ACTION ITEM:
When you reach the line that contains "(updateDriverById_errors driverId b)))" in the data below, start reproducing lines exactly, and stop after the line that contains "End DriverHandlers.".

DATA RECORDS:
☆ ☆ ☆ ☆ ☆
Lemma traverse_twice (o : Object3D.t) :
  Object3D.traverse enableShadows (Object3D.traverse enableShadows o)
  = Object3D.traverse enableShadows o.
Proof.
  induction o as [f ch IH] using Object3D_ind. simpl.
  rewrite enableShadows_twice. f_equal.
  induction IH as [|c ch Hc _ IHch]; simpl; [done|]. by rewrite Hc, IHch.
Qed.

Lemma isEmpty_false (b : Box3.t) :
  Box3.isEmpty b = false ↔
  Vector3.x (Box3.min b) <= Vector3.x (Box3.max b)
  ∧ Vector3.y (Box3.min b) <= Vector3.y (Box3.max b)
  ∧ Vector3.z (Box3.min b) <= Vector3.z (Box3.max b).
Proof.
  unfold Box3.isEmpty.
  destruct (Qlt_le_dec (Vector3.x (Box3.max b)) (Vector3.x (Box3.min b)));
    destruct (Qlt_le_dec (Vector3.y (Box3.max b)) (Vector3.y (Box3.min b)));
    destruct (Qlt_le_dec (Vector3.z (Box3.max b)) (Vector3.z (Box3.min b)));
    simpl; split; try done; intros (? & ? & ?); lra.
Qed.

Lemma Model_effect_root (box : Box3.t) (scene : Object3D.t) :
  root_position (Model_effect box scene)
  = Vector3.mk
      (Vector3.x (root_position scene) - Vector3.x (Box3.getCenter box))
      (Vector3.y (root_position scene) - Vector3.y (Box3.min box))
      (Vector3.z (root_position scene) - Vector3.z (Box3.getCenter box))
  ∧ Object3D.children (Model_effect box scene)
    = List.map (Object3D.traverse enableShadows) (Object3D.children scene)
  ∧ kept (Object3D.mkFields (Object3D.isMesh (Object3D.own scene))
            (Object3D.castShadow (Object3D.own scene))
            (Object3D.receiveShadow (Object3D.own scene))
            (root_position (Model_effect box scene)))
         (Object3D.own (Model_effect box scene)).
Proof.
  destruct scene as [[m c r p] ch]. unfold Model_effect, root_position. simpl.
  unfold enableShadows, kept. simpl. destruct m; simpl; repeat split; try done;
    intros; congruence.
Qed.

Lemma flat_map_traverse (callback : Object3D.fields → Object3D.fields)
    (ch : list Object3D.t) :
  List.flat_map Object3D.nodes (List.map (Object3D.traverse callback) ch)
  = List.map callback (List.flat_map Object3D.nodes ch).
Proof.
  induction ch as [|c ch IH]; simpl; [done|].
  by rewrite List.map_app, traverse_nodes, IH.
Qed.

(** X10: in exact arithmetic, the move [Model] gives the root carries the
    bounding box, when it is not empty, to a box of the same extents whose
    centre has x = 0 and z = 0 and whose lowest point has y = 0: the model is
    centred on the vertical axis and stands on the ground. *)
Theorem Model_centres_box (box : Box3.t) (scene : Object3D.t) :
  Box3.isEmpty box = false →
  let moved :=
    Box3.translate box
      (displacement (root_position scene) (root_position (Model_effect box scene))) in
  Vector3.x (Box3.getCenter moved) == 0
  ∧ Vector3.z (Box3.getCenter moved) == 0
  ∧ Vector3.y (Box3.min moved) == 0
  ∧ Box3.isEmpty moved = false
  ∧ Vector3.equals (displacement (Box3.min moved) (Box3.max moved))
                   (displacement (Box3.min box) (Box3.max box)).
Proof.
  intros Hne moved.
  assert (Hmoved : Box3.isEmpty moved = false).
  { apply isEmpty_false. apply isEmpty_false in Hne. unfold moved.
    destruct (Model_effect_root box scene) as (-> & _). simpl. lra. }
  pose proof Hmoved as Hm. unfold Box3.getCenter. rewrite Hm.
  unfold moved. destruct (Model_effect_root box scene) as (-> & _).
  unfold Box3.getCenter. rewrite Hne. unfold Vector3.equals. simpl.
  repeat split; try done; lra.
Qed.

Lemma Model_centres_box_witness :
  Box3.isEmpty sample_box = false
  ∧ Vector3.y
      (Box3.min
         (Box3.translate sample_box
            (displacement (root_position sample_scene)
               (root_position (Model_effect sample_box sample_scene))))) == 0.
Proof.
  assert (Hne : Box3.isEmpty sample_box = false) by reflexivity.
  split; [exact Hne|]. apply (Model_centres_box sample_box sample_scene Hne).
Defined.

(** X11: in exact arithmetic, running the effect of [Model] again on the
    placed graph, with the box moved along with it, changes nothing: the
    root stays where it is and every object of the graph keeps its flags. *)
Theorem Model_effect_twice (box : Box3.t) (scene : Object3D.t) :
  Box3.isEmpty box = false →
  let placed := Model_effect box scene in
  let moved :=
    Box3.translate box (displacement (root_position scene) (root_position placed)) in
  Vector3.equals (root_position (Model_effect moved placed)) (root_position placed)
  ∧ Object3D.children (Model_effect moved placed) = Object3D.children placed
  ∧ Object3D.isMesh (Object3D.own (Model_effect moved placed))
    = Object3D.isMesh (Object3D.own placed)
  ∧ Object3D.castShadow (Object3D.own (Model_effect moved placed))
    = Object3D.castShadow (Object3D.own placed)
  ∧ Object3D.receiveShadow (Object3D.own (Model_effect moved placed))
    = Object3D.receiveShadow (Object3D.own placed).
Proof.
  intros Hne placed moved.
  assert (Hmoved : Box3.isEmpty moved = false).
  { apply isEmpty_false. apply isEmpty_false in Hne. unfold moved, placed.
    destruct (Model_effect_root box scene) as (-> & _). simpl. lra. }
  split.
  - destruct (Model_effect_root moved placed) as (-> & _).
    unfold Box3.getCenter. rewrite Hmoved. unfold moved, placed.
    destruct (Model_effect_root box scene) as (-> & _).
    unfold Box3.getCenter. rewrite Hne. unfold Vector3.equals. simpl.
    repeat split; lra.
  - clear Hmoved. unfold moved, placed. clear moved placed.
    destruct scene as [[m c r p] ch]. unfold Model_effect. simpl.
    split.
    { rewrite List.map_map. apply List.map_ext. intros o. apply traverse_twice. }
    unfold enableShadows. simpl. by destruct m.
Qed.
(** X12: [updateDriverById] accepts an [assignedTruck] of 24 characters
    only: any other supplied value, the numeric truck ids that
    [createShipment] writes among them, is refused with 400 and nothing is
    done. *)
Theorem updateDriverById_rejects_assignedTruck
    (driverId : string) (b : DriverReq.t) (w : World) :
  is_undefined (DriverReq.assignedTruck b) = false ->
  String.length (toString (DriverReq.assignedTruck b)) <> 24%nat ->
  updateDriverById driverId b w
  = (w, json 400 (Errors (updateDriverById_errors driverId b)))
  /\ In {| path := "assignedTruck";
           msg := "Assigned truck must be a valid MongoDB ObjectId." |}
       (updateDriverById_errors driverId b).
Proof.
  intros Hu Hlen.
  assert (Hin : In {| path := "assignedTruck";
                      msg := "Assigned truck must be a valid MongoDB ObjectId." |}
                  (updateDriverById_errors driverId b)).
  { unfold updateDriverById_errors. rewrite !in_app_iff. do 8 right.
    apply In_run. split; [by rewrite Hu|]. eexists (_, _).
    split; [by left|]. split; [|done]. simpl.
    unfold isMongoId, standard, Validator.isMongoId.
    rewrite string_length_list.
    apply andb_false_iff. right. by apply Nat.eqb_neq. }
  split; [|done]. unfold updateDriverById.
  by destruct (updateDriverById_errors driverId b).
Qed.

End DriverHandlers.

(** ** createDriver and the listings *)



Section CreateDriver.
Context `{External} `{DriverModel}.
Import DriverController2.

Ltac unfold_createDriver :=
  unfold createDriver, try_catch_then, Driver_findOne_licenseNumber,
    Driver_save, Counter_next, bind, ret, return_, throw, cast, log,
    get_store, modify_store.



(** X13: [createDriver] refuses a license number that a stored driver
    already has with 400 "License Exists", and has written nothing. *)
Theorem createDriver_license_exists (b : DriverReq.t) (w : World) (d : Driver.t) :
  createDriver_errors b = [] ->
  driver_licensed (store w) (DriverReq.licenseNumber b) = Some d ->
  createDriver b w = (w, answer 400 (Plain (Failure "License Exists"))).
Proof.
  intros He Hd. unfold driver_licensed in Hd.
  unfold_createDriver. rewrite He. simpl. rewrite Hd. simpl.
  by destruct w.
Qed.


End CreateDriver.

Lemma Promise_all_fulfilled_map {A B} (f : A -> B) (l : list A) :
  Promise_all (map (fun x => inr (f x)) l) = inr (map f l).
Proof. induction l as [|x r IH]; simpl; [done|]. by rewrite IH. Qed.

Lemma filter_nonempty {A} (q : A -> bool) (p : A -> bool) (l : list A) (x : A) :
  find_first p l = Some x -> q x = true -> (0 < length (List.filter q l))%nat.
Proof.
  induction l as [|y r IH]; simpl; [done|].
  destruct (p y).
  - intros [= ->] ->. simpl. lia.
  - intros Hf Hq. destruct (q y); simpl; [lia|auto].
Qed.

Lemma update_first_filter {A} (q p : A -> bool) (f : A -> A) (l : list A) (x : A) :
  find_first p l = Some x -> q x = true -> q (f x) = false ->
  length (List.filter q (update_first p f l)) = pred (length (List.filter q l)).
Proof.
  induction l as [|y r IH]; simpl; [done|].
  destruct (p y) eqn:Hp.
  - intros [= ->] Hq Hqf. simpl. by rewrite Hq, Hqf.
  - intros Hf Hq Hqf. simpl. destruct (q y); simpl; [|auto].
    rewrite (IH Hf Hq Hqf).
    pose proof (filter_nonempty q p r x Hf Hq). lia.
Qed.

Section Listings.
Context `{External}.
Import DriverController2.
(** * ait: ontology introspection engine (src/ait/web.py)

    A shallow embedding of the hierarchy builder, the code-list resolver and
    the property resolver of [ait.web], with the properties of the written
    specification stated and settled on it; and of the code around them:
    the URI helpers, the namespace classifier, the stored configuration,
    the entity details, the code-list sidebar and the class list, with
    properties read off the code.

    Conventions of the embedding.
    - A Python [str] is a [string]; comparison is by code point, which on
      UTF-8 bytes is the order of [String.leb].  [str.lower] is embedded on
      the ASCII letters ([Py.lower]); where the order of a result depends on
      it, in the code-list resolver, it is a parameter of the embedding.
    - A Python [dict] is an association list in insertion order (a Python
      dict iterates in insertion order, and the order of [nodes.values()]
      reaches the output through a stable sort).
    - A Python [set] is a list used through membership only.
    - [store.query] is the Query Gateway: a function from the query the code
      builds (template and interpolated identifiers) to the rows it returns.
      A row is a dict from variable names to strings.
    - [store.update] changes the named graphs of the store: a function
      that writes takes the graphs before and returns the graphs after. *)

From Stdlib Require Import String Ascii List ZArith Lia Bool Arith.
From Stdlib Require Import Sorted Permutation.
Import ListNotations.

Local Open Scope string_scope.
Local Open Scope list_scope.

(** ** Python primitives *)

Module Py.

(** [x in xs] on a list or set of strings. *)
Definition mem (x : string) (xs : list string) : bool :=
  existsb (String.eqb x) xs.

(** Truth value of a [str | None]: [None] and the empty string are falsy. *)
Definition truthy (o : option string) : bool :=
  match o with
  | Some s => negb (s =? "")
  | None => false
  end.

(** [a or b] where [a : str | None] and [b : str]. *)
Definition or_else (a : option string) (b : string) : string :=
  match a with
  | Some s => if s =? "" then b else s
  | None => b
  end.

(** [s.startswith(p)] *)
Definition startswith (s p : string) : bool := String.prefix p s.

(** [s.rfind(c)] for a one-character needle: last index, or -1. *)
Fixpoint rfind_from (c : ascii) (s : string) (i last : Z) : Z :=
  match s with
  | EmptyString => last
  | String a s' =>
      rfind_from c s' (i + 1) (if Ascii.eqb a c then i else last)
  end.

Definition rfind (s : string) (c : ascii) : Z := rfind_from c s 0 (-1).

(** [s[:n]] and [s[n:]] for [0 <= n]. *)
Definition take (n : nat) (s : string) : string := String.substring 0 n s.

Fixpoint drop (n : nat) (s : string) : string :=
  match n, s with
  | O, _ => s
  | S n', String _ s' => drop n' s'
  | S _, EmptyString => EmptyString
  end.

Definition lower_ascii (a : ascii) : ascii :=
  let n := nat_of_ascii a in
  if (65 <=? n)%nat && (n <=? 90)%nat then ascii_of_nat (n + 32) else a.

(** [s.lower()] *)
Fixpoint lower (s : string) : string :=
  match s with
  | EmptyString => EmptyString
  | String a s' => String (lower_ascii a) (lower s')
  end.

(** [s.rstrip("/")] *)
Fixpoint rstrip_slash (s : string) : string :=
  match s with
  | EmptyString => EmptyString
  | String a s' =>
      match rstrip_slash s' with
      | EmptyString => if Ascii.eqb a "/" then EmptyString else String a EmptyString
      | r => String a r
      end
  end.

(** [s.split("/")] *)
Fixpoint split_slash (s : string) : list string :=
  match s with
  | EmptyString => [""]
  | String a s' =>
      if Ascii.eqb a "/" then "" :: split_slash s'
      else match split_slash s' with
           | p :: ps => String a p :: ps
           | [] => [String a EmptyString]
           end
  end.

(** ["/".join(parts)] *)
Definition join_slash (parts : list string) : string := String.concat "/" parts.

(** A dict with string keys, in insertion order. *)
Definition dict (V : Type) : Type := list (string * V).

Section Dict.
Context {V : Type}.

(** [d.get(k)] *)
Fixpoint get (d : dict V) (k : string) : option V :=
  match d with
  | [] => None
  | (k', v) :: d' => if k' =? k then Some v else get d' k
  end.

(** [k in d] *)
Definition contains (d : dict V) (k : string) : bool :=
  match get d k with Some _ => true | None => false end.

(** [d[k] = v]: an existing key keeps its position, a new one goes last. *)
Fixpoint set (d : dict V) (k : string) (v : V) : dict V :=
  match d with
  | [] => [(k, v)]
  | (k', v') :: d' =>
      if k' =? k then (k', v) :: d' else (k', v') :: set d' k v
  end.

Definition keys (d : dict V) : list string := map fst d.
Definition values (d : dict V) : list V := map snd d.
End Dict.

(** [sorted(xs, key=key)]: the stable sort by a string key.  Python's sort
    is stable, and the stable sort of a list by a total order on keys is
    unique, so insertion from the right gives the same list. *)
Section Sorted.
Context {A : Type} (key : A -> string).

Fixpoint insert (x : A) (l : list A) : list A :=
  match l with
  | [] => [x]
  | y :: l' =>
      if String.leb (key x) (key y) then x :: y :: l'
      else y :: insert x l'
  end.

Definition sorted (l : list A) : list A := fold_right insert [] l.

(** The order [sorted] sorts by. *)
Definition key_le (a b : A) : Prop := String.leb (key a) (key b) = true.
End Sorted.

(** Set built from a list: first occurrences. *)
Fixpoint dedup (xs : list string) : list string :=
  match xs with
  | [] => []
  | x :: xs' => let r := dedup xs' in if mem x r then r else x :: r
  end.

End Py.

(** ** Rows and the Query Gateway *)

(** A result row of [Store.query]: variable name to rendered value.  Blank
    nodes are rendered with the prefix [_:]; an unbound variable is absent. *)
Definition Row : Type := Py.dict string.

(** The queries [ait.web] sends, one constructor per query template of the
    source, carrying the identifiers the template interpolates. *)
Inductive Query : Type :=
| QSelectedNamespaces (ontology_uri : string)
| QDisplayNameMode (ontology_uri : string)
| QShowDeprecated (ontology_uri : string)
| QHierarchy (ontology_uri : string)
| QSkosMembersCount (graph_uri entity_uri : string)
| QOneOfCount (graph_uri entity_uri : string)
| QEquivOneOfCount (graph_uri entity_uri : string)
| QCollectionCount (graph_uri entity_uri : string)
| QEntityLabel (ontology entity : string)
| QSchemeMembers (ontology entity : string)
| QCollectionMembers (ontology entity : string)
| QOneOfMembers (ontology entity : string)
| QEquivOneOfMembers (ontology entity : string)
| QDomain (ontology class_uri : string)
| QRange (ontology class_uri : string)
| QBlankRange (graph_uri property_uri : string)
| QParent (ontology current : string).

Definition Store : Type := Query -> list Row.

(** ** Constants *)

Definition OWL_CLASS := "http://www.w3.org/2002/07/owl#Class".
Definition OWL_OBJECT_PROPERTY := "http://www.w3.org/2002/07/owl#ObjectProperty".
Definition OWL_DATATYPE_PROPERTY := "http://www.w3.org/2002/07/owl#DatatypeProperty".
Definition OWL_ANNOTATION_PROPERTY := "http://www.w3.org/2002/07/owl#AnnotationProperty".
Definition OWL_ONE_OF := "http://www.w3.org/2002/07/owl#oneOf".
Definition RDFS_CLASS := "http://www.w3.org/2000/01/rdf-schema#Class".
Definition RDFS_DOMAIN := "http://www.w3.org/2000/01/rdf-schema#domain".
Definition RDFS_RANGE := "http://www.w3.org/2000/01/rdf-schema#range".
Definition RDFS_LABEL := "http://www.w3.org/2000/01/rdf-schema#label".
Definition RDF_TYPE := "http://www.w3.org/1999/02/22-rdf-syntax-ns#type".
Definition RDF_FIRST := "http://www.w3.org/1999/02/22-rdf-syntax-ns#first".
Definition RDF_REST := "http://www.w3.org/1999/02/22-rdf-syntax-ns#rest".
Definition RDFS_SUBCLASS_OF := "http://www.w3.org/2000/01/rdf-schema#subClassOf".
Definition OWL_DEPRECATED := "http://www.w3.org/2002/07/owl#deprecated".
Definition PREFIX_IRI := "http://data.bioontology.org/metadata/prefixIRI".
Definition AIT_META_GRAPH := "urn:ait:meta".
Definition AIT_NS := "urn:ait:ontology#".

Definition EXCLUDED_CLASSES : list string :=
  [ "http://www.w3.org/2002/07/owl#Thing";
    "http://www.w3.org/2002/07/owl#Nothing";
    "http://www.w3.org/2000/01/rdf-schema#Resource";
    "http://www.w3.org/2000/01/rdf-schema#Class";
    "http://www.w3.org/2002/07/owl#Class" ].

(** ** URI helpers *)

Definition _extract_local_name (uri : string) : string :=
  let hash_idx := Py.rfind uri "#" in
  let slash_idx := Py.rfind uri "/" in
  let idx := Z.max hash_idx slash_idx in
  if (idx >=? 0)%Z then Py.drop (Z.to_nat (idx + 1)) uri else uri.

Definition _extract_namespace (uri : string) : string :=
  let hash_idx := Py.rfind uri "#" in
  if (hash_idx >=? 0)%Z then Py.take (Z.to_nat (hash_idx + 1)) uri
  else
    let slash_idx := Py.rfind uri "/" in
    if (slash_idx >=? 0)%Z then Py.take (Z.to_nat (slash_idx + 1)) uri
    else uri.

(** ** Data model *)

Record HierarchyNode : Type := mkHierarchyNode {
  node_uri : string;
  node_label : string;
  prefix_iri : option string;
  entity_type : string;
  parent_uris : list string;
  is_external : bool;
  is_deprecated : bool
}.

Record OntologyConfig : Type := mkOntologyConfig {
  ontology_uri : string;
  selected_namespaces : list string;
  display_name_mode : string;
  show_deprecated : bool
}.

(** ** Namespace classifier *)

(** [_detect_internal_namespaces(class_uris)] with the default threshold
    0.05.  [int(total * 0.05)] is [total // 20]: the double nearest to 0.05
    lies above 1/20 by less than one part in 2^54, so the product is never
    rounded below a multiple of 1/20 nor up to the next integer.  The sets of
    the source are lists here; only membership in the result is observed. *)
Definition _detect_internal_namespaces (class_uris : list string) : list string :=
  match class_uris with
  | [] => []
  | _ =>
      let all_namespaces := map _extract_namespace class_uris in
      let namespace_keys := Py.dedup all_namespaces in
      let total := List.length class_uris in
      let min_count := Nat.max 3 (total / 20) in
      let major_namespaces :=
        filter (fun ns =>
                  (min_count <=? List.length (filter (String.eqb ns) all_namespaces))%nat)
               namespace_keys in
      let base_prefixes :=
        flat_map (fun ns =>
          let parts := Py.split_slash (Py.rstrip_slash ns) in
          flat_map (fun i =>
            let prefix := String.append (Py.join_slash (firstn i parts)) "/" in
            let matches :=
              List.length (filter (fun mns => Py.startswith mns prefix)
                                  major_namespaces) in
            if (2 <=? matches)%nat then [prefix] else [])
            (seq 3 (List.length parts - 3)))
          major_namespaces in
      major_namespaces ++
      filter (fun ns => existsb (fun base => Py.startswith ns base) base_prefixes)
             namespace_keys
  end.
☆ ☆ ☆ ☆ ☆
RESULT OF THIS EXERCISE:
  = (w, json 400 (Errors (updateDriverById_errors driverId b)))
  /\ In {| path := "assignedTruck";
           msg := "Assigned truck must be a valid MongoDB ObjectId." |}
       (updateDriverById_errors driverId b).
Proof.
  intros Hu Hlen.
  assert (Hin : In {| path := "assignedTruck";
                      msg := "Assigned truck must be a valid MongoDB ObjectId." |}
                  (updateDriverById_errors driverId b)).
  { unfold updateDriverById_errors. rewrite !in_app_iff. do 8 right.
    apply In_run. split; [by rewrite Hu|]. eexists (_, _).
    split; [by left|]. split; [|done]. simpl.
    unfold isMongoId, standard, Validator.isMongoId.
    rewrite string_length_list.
    apply andb_false_iff. right. by apply Nat.eqb_neq. }
  split; [|done]. unfold updateDriverById.
  by destruct (updateDriverById_errors driverId b).
Qed.

End DriverHandlers.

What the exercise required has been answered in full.